WORK ITEM
Your task is to copy the stretch of lines in the records below that begins with the line containing "Lemma parseCANFrame_header (record" and ends with the line containing "destruct (nth_error record 5)", exactly as written, with nothing added.

+++ RECORDS FOR THE EXERCISE +++

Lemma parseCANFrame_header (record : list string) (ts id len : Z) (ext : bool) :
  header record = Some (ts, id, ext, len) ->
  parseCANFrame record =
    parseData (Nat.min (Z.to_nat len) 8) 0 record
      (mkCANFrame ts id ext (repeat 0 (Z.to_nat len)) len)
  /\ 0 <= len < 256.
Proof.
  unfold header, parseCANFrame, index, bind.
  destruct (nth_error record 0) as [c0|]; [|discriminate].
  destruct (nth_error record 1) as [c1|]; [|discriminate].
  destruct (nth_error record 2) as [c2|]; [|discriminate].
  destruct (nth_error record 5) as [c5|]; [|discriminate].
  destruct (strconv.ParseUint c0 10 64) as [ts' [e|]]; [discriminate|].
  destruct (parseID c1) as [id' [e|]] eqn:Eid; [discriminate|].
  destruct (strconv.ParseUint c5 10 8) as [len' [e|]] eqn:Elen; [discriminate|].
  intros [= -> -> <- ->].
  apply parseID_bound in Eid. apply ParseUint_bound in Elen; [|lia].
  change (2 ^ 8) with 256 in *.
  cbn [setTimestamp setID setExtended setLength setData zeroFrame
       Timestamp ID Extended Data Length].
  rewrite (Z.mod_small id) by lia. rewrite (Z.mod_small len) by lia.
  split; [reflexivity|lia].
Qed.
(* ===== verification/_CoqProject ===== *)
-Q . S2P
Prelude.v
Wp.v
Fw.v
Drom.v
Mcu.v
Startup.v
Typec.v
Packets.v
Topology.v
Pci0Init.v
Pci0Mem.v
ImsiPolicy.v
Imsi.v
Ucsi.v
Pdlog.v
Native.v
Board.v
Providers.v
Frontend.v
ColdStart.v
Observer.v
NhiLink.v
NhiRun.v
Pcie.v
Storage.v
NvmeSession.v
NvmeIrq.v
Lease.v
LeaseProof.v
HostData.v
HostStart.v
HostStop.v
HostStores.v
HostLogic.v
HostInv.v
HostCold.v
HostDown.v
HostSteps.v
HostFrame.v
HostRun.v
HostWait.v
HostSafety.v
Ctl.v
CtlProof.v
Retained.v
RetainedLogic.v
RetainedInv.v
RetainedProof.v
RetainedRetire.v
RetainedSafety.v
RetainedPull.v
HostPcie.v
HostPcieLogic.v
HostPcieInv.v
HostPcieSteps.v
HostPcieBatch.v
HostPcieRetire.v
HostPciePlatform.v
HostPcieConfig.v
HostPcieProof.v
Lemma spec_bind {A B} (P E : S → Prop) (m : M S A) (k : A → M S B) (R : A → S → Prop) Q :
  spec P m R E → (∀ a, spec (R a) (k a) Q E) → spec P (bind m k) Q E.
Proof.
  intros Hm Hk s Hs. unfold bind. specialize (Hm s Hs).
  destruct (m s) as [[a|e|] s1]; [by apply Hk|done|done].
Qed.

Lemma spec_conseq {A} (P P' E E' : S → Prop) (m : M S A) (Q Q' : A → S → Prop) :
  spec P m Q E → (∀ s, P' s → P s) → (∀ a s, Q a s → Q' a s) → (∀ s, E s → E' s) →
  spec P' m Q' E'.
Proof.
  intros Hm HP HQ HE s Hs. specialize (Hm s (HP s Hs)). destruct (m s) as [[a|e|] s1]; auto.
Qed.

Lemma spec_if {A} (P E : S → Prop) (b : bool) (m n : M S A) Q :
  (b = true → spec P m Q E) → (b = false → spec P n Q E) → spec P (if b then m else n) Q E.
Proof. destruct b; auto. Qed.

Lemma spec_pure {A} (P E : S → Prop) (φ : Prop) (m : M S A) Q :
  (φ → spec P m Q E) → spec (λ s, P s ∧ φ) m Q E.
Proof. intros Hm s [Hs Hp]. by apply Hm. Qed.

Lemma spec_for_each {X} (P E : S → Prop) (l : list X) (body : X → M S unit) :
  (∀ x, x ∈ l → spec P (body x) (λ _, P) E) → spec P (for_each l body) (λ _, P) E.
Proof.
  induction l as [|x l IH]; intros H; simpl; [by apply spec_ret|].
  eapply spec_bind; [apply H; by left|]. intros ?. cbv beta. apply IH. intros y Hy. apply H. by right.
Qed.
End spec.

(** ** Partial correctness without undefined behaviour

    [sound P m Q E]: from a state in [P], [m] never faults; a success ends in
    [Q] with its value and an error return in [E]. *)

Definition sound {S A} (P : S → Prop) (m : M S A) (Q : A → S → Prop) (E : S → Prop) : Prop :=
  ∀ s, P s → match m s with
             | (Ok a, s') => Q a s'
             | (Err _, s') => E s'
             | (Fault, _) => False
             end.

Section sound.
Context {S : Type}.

+++
+++ RECORDS FOR THE EXERCISE +++

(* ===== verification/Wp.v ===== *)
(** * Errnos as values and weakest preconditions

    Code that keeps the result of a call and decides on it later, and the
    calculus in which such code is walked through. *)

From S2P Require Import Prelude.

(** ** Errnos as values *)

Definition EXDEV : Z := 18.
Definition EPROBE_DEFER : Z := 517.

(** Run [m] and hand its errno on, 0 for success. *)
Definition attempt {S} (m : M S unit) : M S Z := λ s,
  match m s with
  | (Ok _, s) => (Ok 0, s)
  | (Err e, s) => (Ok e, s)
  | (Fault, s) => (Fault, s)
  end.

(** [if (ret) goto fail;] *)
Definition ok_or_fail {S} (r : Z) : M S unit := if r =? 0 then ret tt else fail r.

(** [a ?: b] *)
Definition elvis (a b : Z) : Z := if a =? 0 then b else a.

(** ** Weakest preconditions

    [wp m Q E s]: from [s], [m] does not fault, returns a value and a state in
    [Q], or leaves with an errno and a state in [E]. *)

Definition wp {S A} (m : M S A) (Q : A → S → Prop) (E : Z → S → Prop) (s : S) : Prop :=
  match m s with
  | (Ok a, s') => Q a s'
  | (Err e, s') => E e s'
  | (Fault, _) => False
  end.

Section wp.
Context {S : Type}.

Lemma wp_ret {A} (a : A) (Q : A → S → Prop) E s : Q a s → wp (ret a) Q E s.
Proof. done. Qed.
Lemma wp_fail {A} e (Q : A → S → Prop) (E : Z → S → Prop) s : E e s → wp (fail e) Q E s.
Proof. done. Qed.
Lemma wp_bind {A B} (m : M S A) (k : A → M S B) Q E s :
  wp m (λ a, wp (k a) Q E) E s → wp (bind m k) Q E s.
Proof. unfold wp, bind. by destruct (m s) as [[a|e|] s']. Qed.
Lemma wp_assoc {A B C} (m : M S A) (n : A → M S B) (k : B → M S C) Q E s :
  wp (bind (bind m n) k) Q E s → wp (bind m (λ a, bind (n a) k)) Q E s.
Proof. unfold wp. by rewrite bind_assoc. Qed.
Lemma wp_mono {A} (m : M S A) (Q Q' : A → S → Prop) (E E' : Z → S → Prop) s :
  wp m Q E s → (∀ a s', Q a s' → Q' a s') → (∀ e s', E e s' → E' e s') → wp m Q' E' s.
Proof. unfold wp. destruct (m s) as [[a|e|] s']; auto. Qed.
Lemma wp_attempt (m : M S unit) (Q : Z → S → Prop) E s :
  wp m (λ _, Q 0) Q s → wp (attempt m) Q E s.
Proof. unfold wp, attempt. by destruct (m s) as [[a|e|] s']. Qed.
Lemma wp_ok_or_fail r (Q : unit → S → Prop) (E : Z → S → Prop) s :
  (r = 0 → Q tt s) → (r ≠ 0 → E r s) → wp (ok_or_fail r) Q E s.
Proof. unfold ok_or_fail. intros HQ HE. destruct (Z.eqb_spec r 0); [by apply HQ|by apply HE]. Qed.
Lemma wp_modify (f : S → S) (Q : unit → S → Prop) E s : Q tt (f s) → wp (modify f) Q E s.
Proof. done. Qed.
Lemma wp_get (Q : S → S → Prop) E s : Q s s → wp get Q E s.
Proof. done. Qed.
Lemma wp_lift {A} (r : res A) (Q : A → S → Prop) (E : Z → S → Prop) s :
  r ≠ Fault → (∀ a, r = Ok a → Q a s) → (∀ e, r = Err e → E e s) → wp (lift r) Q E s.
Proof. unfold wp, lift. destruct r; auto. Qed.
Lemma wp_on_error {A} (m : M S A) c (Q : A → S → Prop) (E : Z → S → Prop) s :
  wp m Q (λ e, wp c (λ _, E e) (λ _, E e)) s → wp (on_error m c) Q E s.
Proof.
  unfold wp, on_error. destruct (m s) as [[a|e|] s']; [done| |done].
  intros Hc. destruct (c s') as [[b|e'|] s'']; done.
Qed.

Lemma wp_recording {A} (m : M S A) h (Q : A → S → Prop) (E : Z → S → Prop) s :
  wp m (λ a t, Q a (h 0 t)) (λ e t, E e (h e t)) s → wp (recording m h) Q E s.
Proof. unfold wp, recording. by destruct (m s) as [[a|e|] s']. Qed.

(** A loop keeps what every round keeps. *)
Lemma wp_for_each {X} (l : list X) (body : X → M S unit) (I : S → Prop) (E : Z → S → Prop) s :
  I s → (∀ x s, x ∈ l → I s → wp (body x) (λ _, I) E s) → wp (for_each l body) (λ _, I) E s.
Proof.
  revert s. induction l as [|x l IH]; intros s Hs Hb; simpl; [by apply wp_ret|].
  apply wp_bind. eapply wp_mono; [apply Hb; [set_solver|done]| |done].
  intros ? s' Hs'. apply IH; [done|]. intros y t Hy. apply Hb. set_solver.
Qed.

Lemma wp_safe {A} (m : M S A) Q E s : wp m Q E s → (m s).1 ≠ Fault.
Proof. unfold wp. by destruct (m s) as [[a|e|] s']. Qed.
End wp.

+++

FINISHED EXERCISE
Lemma parseCANFrame_header (record : list string) (ts id len : Z) (ext : bool) :
  header record = Some (ts, id, ext, len) ->
  parseCANFrame record =
    parseData (Nat.min (Z.to_nat len) 8) 0 record
      (mkCANFrame ts id ext (repeat 0 (Z.to_nat len)) len)
  /\ 0 <= len < 256.
Proof.
  unfold header, parseCANFrame, index, bind.
  destruct (nth_error record 0) as [c0|]; [|discriminate].
  destruct (nth_error record 1) as [c1|]; [|discriminate].
  destruct (nth_error record 2) as [c2|]; [|discriminate].
  destruct (nth_error record 5) as [c5|]; [|discriminate].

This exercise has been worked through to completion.